The unusual placement of the stereo system’s air-ventilated woofer behind the dashboard removes the necessity for speakers in the front doors introducing more stuff-it space. And then there are bag hooks, a storage box under the driver’s seat, a waste bin with net in front of the armrest, hands-free tailgate, and a foldable, removable load floor – the little things that make life easier and don’t we all want more of those. Wireless phone charging for capable devices and a special space for phones make connecting with the rectangular touchscreen simpler.

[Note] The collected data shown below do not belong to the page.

(** Up to a newline nothing is removed. *)
Lemma remove_clean z rest n :
  clean z = true -> (length (z ++ NL :: rest) <= n)%nat ->
  exists m, (length (NL :: rest) <= m)%nat /\ remove_empty n (z ++ NL :: rest) = z ++ remove_empty m (NL :: rest).
Proof.
  revert n. induction z as [|c z IH]; intros n Hz Hn; [by exists n|].
  destruct n as [|n]; [cbn in Hn; lia|].
  pose proof (match_empty_none (c :: z) rest Hz ltac:(done)) as Hm. cbn [app remove_empty] in Hm |- *. rewrite Hm.
  cbn [clean] in Hz. apply andb_true_iff in Hz as [_ Hz].
  destruct (IH n Hz) as (m & Hm' & ->); [cbn in Hn |- *; lia|]. by exists m.
Qed.

(** What follows a newline: nothing, or another statement. *)
Definition next_statement rest : Prop := rest = [] \/ exists r, rest = TAB :: r.

Lemma remove_newline rest n :
  next_statement rest -> (length (NL :: rest) <= n)%nat ->
  exists m, (length rest <= m)%nat /\ remove_empty n (NL :: rest) = NL :: remove_empty m rest.
Proof.
  intros Hr Hn. destruct n as [|n]; [cbn in Hn; lia|]. exists n. split; [cbn in Hn; lia|].
  by destruct Hr as [->|[r ->]].
Qed.

(** A literal between its quotes, before a semicolon. *)
#[local] Abbreviation closed x := (literals x ++ [QUOTE; ";"%byte]).

Lemma lit_char_cases c : plain_char c = true ->
  (exists d, lit_char c = [BACKSLASH; d] /\ (d = "n"%byte /\ c = NL \/ d = "t"%byte \/ d = QUOTE)) \/
  (lit_char c = [c] /\ beqb c QUOTE = false /\ beqb c BACKSLASH = false).
Proof.
  unfold plain_char, lit_char. intros [Hb%negb_true_iff Hr%negb_true_iff]%andb_true_iff.
  rewrite markup_token_char. destruct (beqb c NL) eqn:En.
  { left. apply beqb_true in En. by exists "n"%byte; auto. }
  destruct (beqb c TAB); [left; by exists "t"%byte; auto|].
  destruct (beqb c QUOTE) eqn:Eq; [left; by exists QUOTE; auto|]. rewrite Hr. by right.
Qed.

Lemma piece_head c x : piece_ok (c :: x) = true -> plain_char c = true /\ piece_ok x = true.
Proof.
  cbn [piece_ok]. intros [Hc Hx]%andb_true_iff. split; [done|]. destruct (beqb c NL); [|done]. by destruct x.
Qed.

Lemma opens_closed a x : piece_ok x = true -> opens_empty (a :: closed x) = false.
Proof.
  destruct x as [|c x]; intros Hx.
  - cbn. by destruct (beqb a SPACE).
  - apply piece_head in Hx as [Hc _]. change (literals (c :: x)) with (lit_char c ++ literals x).
    destruct (lit_char_cases c Hc) as [(d & -> & _)|(-> & Hq & _)]; cbn; [|rewrite Hq]; by destruct (beqb a SPACE).
Qed.

Lemma clean_closed x : piece_ok x = true -> clean (closed x) = true.
Proof.
  induction x as [|c x IH]; intros Hx; [done|]. pose proof (piece_head c x Hx) as [Hc Hx']. specialize (IH Hx').
  change (literals (c :: x)) with (lit_char c ++ literals x). rewrite <- app_assoc.
  destruct (lit_char_cases c Hc) as [(d & -> & Hd)|(-> & _)]; cbn [app clean].
  - rewrite IH, opens_closed by done. by destruct Hd as [[-> _]|[-> | ->]].
  - by rewrite IH, opens_closed.
Qed.

Lemma clean_statement x : piece_ok x = true -> kept x = true -> clean (MARKUP_BEGIN ++ closed x) = true.
Proof.
  intros Hx Hk. set (z := closed x). assert (Hz : clean z = true) by by apply clean_closed.
  assert (Ho : opens_empty (SPACE :: QUOTE :: z) = false).
  { unfold z. destruct x as [|c x]; [done|]. pose proof (piece_head c x Hx) as [Hc Hx'].
    change (literals (c :: x)) with (lit_char c ++ literals x).
    destruct (lit_char_cases c Hc) as [(d & -> & [[-> ->]|[-> | ->]])|(-> & Hq & Hb)].
    - destruct x as [|e x]; [done|]. cbn in Hx. done.
    - cbn. by destruct (literals x).
    - cbn. by destruct (literals x).
    - cbn. by rewrite Hq, Hb. }
  change (clean (MARKUP_BEGIN ++ z)) with (negb (opens_empty (SPACE :: QUOTE :: z)) && clean (QUOTE :: z)).
  rewrite Ho. cbn [clean negb andb]. rewrite Hz. unfold z. by rewrite opens_closed.
Qed.

(** One statement: it stays, or only its newline stays. *)
Definition shown (x : bytes) : bytes := if kept x then statement x else [NL].

Lemma remove_statement x rest n :
  piece_ok x = true -> next_statement rest -> (length (statement x ++ rest) <= n)%nat ->
  exists m, (length rest <= m)%nat /\ remove_empty n (statement x ++ rest) = shown x ++ remove_empty m rest.
Proof.
  intros Hx Hr Hn. unfold shown. destruct (kept x) eqn:Hk.
  - assert (E : statement x ++ rest = (MARKUP_BEGIN ++ closed x) ++ NL :: rest).
    { unfold statement, MARKUP_END. rewrite <- !app_assoc. done. }
    rewrite E in Hn |- *. destruct (remove_clean _ rest n (clean_statement x Hx Hk) Hn) as (m & Hm & ->).
    destruct (remove_newline rest m Hr Hm) as (k & Hk' & ->). exists k. split; [done|].
    unfold statement, MARKUP_END. rewrite <- !app_assoc. done.
  - assert (E : x = [] \/ x = [NL]).
    { destruct x as [|c [|d x]]; [by left|right|done]. cbn in Hk. apply negb_false_iff, beqb_true in Hk as ->. done. }
    destruct n as [|n]; [destruct E as [->| ->]; cbn in Hn; lia|].
    assert (Hs : remove_empty (S n) (statement x ++ rest) = remove_empty n (NL :: rest)) by (by destruct E as [->| ->]).
    rewrite Hs. apply remove_newline; [done|]. unfold statement in Hn. rewrite !length_app in Hn. cbn in Hn |- *. lia.
Qed.

Lemma next_statements ps : next_statement (concat (map statement ps)).
Proof. destruct ps as [|x ps]; [by left|]. right. eexists. reflexivity. Qed.

Lemma remove_statements ps n :
  forallb piece_ok ps = true -> (length (concat (map statement ps)) <= n)%nat ->
  remove_empty n (concat (map statement ps)) = concat (map shown ps).
Proof.
  revert n. induction ps as [|x ps IH]; intros n H Hn; [by destruct n|].
  cbn [forallb] in H. apply andb_true_iff in H as [Hx Hps]. cbn [map concat] in Hn |- *.
  destruct (remove_statement x _ n Hx (next_statements ps) Hn) as (m & Hm & ->). by rewrite IH.
Qed.

(** What is left sends the pieces that are kept. *)
Lemma sends_shown x rest n :
  piece_ok x = true -> (length (shown x ++ rest) <= n)%nat ->
  exists m, (length rest <= m)%nat /\
    sends n (shown x ++ rest) = w ← sends m rest; Some ((if kept x then x else []) ++ w).
Proof.
  intros Hx Hn. unfold shown in *. destruct (kept x).
  - destruct n as [|n]; [cbn in Hn; lia|]. exists n. split; [unfold statement in Hn; rewrite !length_app in Hn; cbn in Hn; lia|].
    assert (E : sends (S n) (statement x ++ rest) =
      '(v, r) ← literal (literals x ++ QUOTE :: lit ";" ++ NL :: rest);
      if starts_with (lit ";" ++ [NL]) r then w ← sends n (drop 2 r); Some (v ++ w) else None).
    { unfold statement, MARKUP_END. rewrite <- !app_assoc. reflexivity. }
    rewrite E, literal_read by done. reflexivity.
  - destruct n as [|n]; [cbn in Hn; lia|]. exists n. split; [cbn in Hn; lia|].
    change (sends (S n) ([NL] ++ rest)) with (sends n rest). by destruct (sends n rest).
Qed.

Lemma sends_statements ps n :
  forallb piece_ok ps = true -> (length (concat (map shown ps)) <= n)%nat ->
  sends n (concat (map shown ps)) = Some (concat (List.filter kept ps)).
Proof.
  revert n. induction ps as [|x ps IH]; intros n H Hn; [by destruct n|].
  cbn [forallb] in H. apply andb_true_iff in H as [Hx Hps]. cbn [map concat] in Hn |- *.
  destruct (sends_shown x _ n Hx Hn) as (m & Hm & ->). rewrite IH by done. cbn. by destruct (kept x).
Qed.

(** C35: A page of markup alone, without tags, backslashes and carriage returns, is compiled to
    statements that send its text, except for its blank lines: what the statements of the
    generated handler send, read as C++, are the lines of the page that hold something. A text
    without blank lines is sent as it is, quotes and tabs included. *)
Theorem page_text (readers : list bytes) (include : bytes -> prog Page.t unit) t :
  no_tags t = true -> forallb plain_char t = true ->
  exists p code,
    parse_stream readers include t Page.create = Some (p, Ok tt) /\
    writeContent p = ln (TAB :: lit "fastcgi::HttpResponseStream responseStream(response);") ++ code /\
    sends (length code) code = Some (without_blank_lines t) /\
    (Forall (fun x => x <> [NL]) (pieces t) -> without_blank_lines t = t).
Proof.
  intros Ht Hp. pose proof (compile_document readers include (t, [])) as Hc.
  cbn [fst snd render render_blocks] in Hc. rewrite app_nil_r in Hc.
  exists (compile (t, []) Page.create). eexists. split_and!.
  - apply Hc. unfold document_ok. cbn [fst snd forallb]. by rewrite Ht.
  - reflexivity.
  - change (Page.handler (compile (t, []) Page.create)) with ((MARKUP_BEGIN ++ escape t) ++ MARKUP_END).
    rewrite <- app_assoc, handler_statements. pose proof (pieces_ok t Hp) as Hps.
    rewrite remove_statements by done. by apply sends_statements.
  - apply without_blank_lines_id.
Qed.
End Sends.

(** A page of four lines, the third of them blank. *)
Definition demo_text : bytes :=
  lit "<a href=" ++ [QUOTE] ++ lit "/" ++ [QUOTE] ++ lit ">" ++ [NL; TAB] ++ lit "go" ++ [NL; NL] ++ lit "</a>" ++ [NL].

Lemma page_text_witness :
  no_tags demo_text = true /\ forallb plain_char demo_text = true /\
  exists p code,
    PageReader.parse_stream [] (fun _ => mret tt) demo_text Page.create = Some (p, Ok tt) /\
    CodeWriter.writeContent p = CodeWriter.ln (TAB :: lit "fastcgi::HttpResponseStream responseStream(response);") ++ code /\
    sends (length code) code =
      Some (lit "<a href=" ++ [QUOTE] ++ lit "/" ++ [QUOTE] ++ lit ">" ++ [NL; TAB] ++ lit "go" ++ [NL] ++ lit "</a>" ++ [NL]).
Proof.
  split; [reflexivity|]. split; [reflexivity|].
  destruct (page_text [] (fun _ => mret tt) demo_text) as (p & code & H1 & H2 & H3 & _); [reflexivity|reflexivity|].
  exists p, code. split; [exact H1|]. split; [exact H2|]. exact H3.
Defined.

With the seats up – and they can be lowered at the push of a button – there’s more cargo room than in the Lexus NX but not nearly as much as in the BMW X1.
The cabin is gorgeous – very high-end looking with the aluminum cutting edge inlays and suede-like inserts for the leather seats – heated and with a heated steering wheel. Those both came in handy on my 1-day journey in and around Austin where the temps were in the 30s at times with an unrelenting rain. Rear seat spaciousness is also on the mark. And here’s a cool perk: Volvo On Call connectivity features are free for 4 years and the XC40 gives you the ability to share the car with others via a mobile phone app.
Because every Volvo is beginning to feel the same from the cabin, my issues with the XC40 are by in large no different than those I’ve experienced in the 90 series cars; the infotainment is cool looking but a bit cumbersome to use and can be slow to boot up, there’s that annoying double clutch shift lever and Pilot Assist – where you can take your hands off the wheel and let the XC40 drive for you for short periods of time – fails just enough to make me wary of using it.
Otherwise, this is a thoughtfully conceived crossover I can easily envision as Volvo’s best seller.